* Task prompt
From the listing below, return every line with the string "match" in it.

* Listed entries
--

Definition GetAgent (p : option Principal) (agentId : uuid) : H response :=
  with_agent p agentId (λ a,
    match toAgentDetail a with inl d => reply 200 (BAgentDetail d) | inr e => fail e end).

Definition DeleteAgent (p : option Principal) (agentId : uuid) : H response :=
  with_agent p agentId (λ a,
    if a_Connected a then refuse 409 codeConflict "agent is currently connected"
    else
      or_not_found "agent"
        (call_store (PgFleet.DeleteAgent agentId [agent_entry p "agent.delete" a agentId]))
        (λ _, reply 204 BNone)).

(** A blank display name clears the override; labels change only if present. *)
Definition UpdateAgent (p : option Principal) (agentId : uuid) (displayName : option string)
    (labels : option (gmap string string)) : H response :=
  with_agent p agentId (λ a,
    let displayName := match displayName with
                       | Some s => let t := TrimSpace s in
                                   if bool_decide (t = "") then None else Some t
                       | None => None
                       end in
    let labels := (λ m, JObj (map (λ '(k, v), (k, JStr v))
                          (merge_sort (λ x y, Is_true (String.leb x.1 y.1)) (map_to_list m)))) <$> labels in
    or_not_found "agent"
      (call_store (UpdateAgentMeta agentId displayName labels [agent_entry p "agent.update" a agentId]))
      (λ updated, reply 200 (BAgent (toAgent updated)))).

Definition SyncAgent (p : option Principal) (agentId : uuid) : H response :=
  with_agent p agentId (λ a,
    match a_CustomerID a with
    | Some customer =>
      if bool_decide (a_Class a = AgentClassEdge) then
        '(_, detail) ← must (call_svc (ResyncEdge svc customer));
        call_store (WriteAuditEntries [agent_entry p "agent.sync" a agentId]);;
        reply 202 (BSync detail)
      else refuse 400 codeBadRequest
        "re-sync applies to edge agents only; gateway configs are managed outside OpAMP"
    | None => refuse 400 codeBadRequest
        "re-sync applies to edge agents only; gateway configs are managed outside OpAMP"
    end).

Definition GetAgentConfig (p : option Principal) (agentId : uuid) : H response :=
  with_agent p agentId (λ a,
    assigned ← match a_CustomerID a with
               | Some customer =>
                 if bool_decide (a_Class a = AgentClassEdge)
                 then must (call_store (svc_RenderEdgeCurrent unicode_print svc customer))
                 else mret ""
               | None => mret ""
               end;
    reply 200 (BAgentConfig assigned (default "" (a_ReportedConfigYAML a)))).

Definition event_limit (limit : option Z) : Z :=
  let limit := default 50%Z limit in
  let limit := if (limit <? 1)%Z then 1%Z else limit in
  if (500 <? limit)%Z then 500%Z else limit.

Fixpoint map_events (l : list AgentEvent) : list ApiAgentEvent + error :=
  match l with
  | [] => inl []
  | e :: l' =>
    match toAgentEvent e with
    | inr err => inr err
    | inl x => match map_events l' with inr err => inr err | inl xs => inl (x :: xs) end
    end
  end.

Definition ListAgentEvents (p : option Principal) (agentId : uuid) (limit : option Z)
    : H response :=
  with_agent p agentId (λ _,
    or_not_found "agent"
      (call_store (PgFleet.ListAgentEvents agentId (Z.to_nat (event_limit limit))))
      (λ events, match map_events events with
                 | inl out => reply 200 (BAgentEvents out)
                 | inr e => fail e
                 end)).

(** ** Bootstrap tokens *)

Definition ListBootstrapTokens (p : option Principal) (customerId : uuid) : H response :=
  requireCustomerAccess p (Some customerId);;
  or_not_found "customer" (call_store (PgFleet.ListBootstrapTokens customerId)) (λ toks,
    reply 200 (BBootstrapTokens (map toBootstrapToken toks))).

Definition CreateBootstrapToken (p : option Principal) (customerId : uuid) (name : string)
    (expiresAt : option time) (maxUses : option Z) : H response :=
  requireCustomerAccess p (Some customerId);;
  r ← call_store (Tenants.CreateBootstrapToken (actorID p) customerId name expiresAt (default 0%Z maxUses));
  match r with
  | inl created => reply 201 (BBootstrapTokenCreated (toBootstrapToken (cbt_Token created)) (cbt_Secret created))
  | inr e => if Is e ErrInvalidName then bad_request e
             else if Is e ErrNotFound then not_found "customer" else fail e
  end.

Definition RevokeBootstrapToken (p : option Principal) (customerId tokenId : uuid) : H response :=
  requireCustomerAccess p (Some customerId);;
  or_not_found "bootstrap token"
    (call_store (Tenants.RevokeBootstrapToken (actorID p) customerId tokenId))
    (λ _, reply 204 BNone).

End ApiHandlers.
End Api.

--

* Solution
    match toAgentDetail a with inl d => reply 200 (BAgentDetail d) | inr e => fail e end).
    let displayName := match displayName with
    match a_CustomerID a with
    assigned ← match a_CustomerID a with
  match l with
    match toAgentEvent e with
    | inl x => match map_events l' with inr err => inr err | inl xs => inl (x :: xs) end
      (λ events, match map_events events with
  match r with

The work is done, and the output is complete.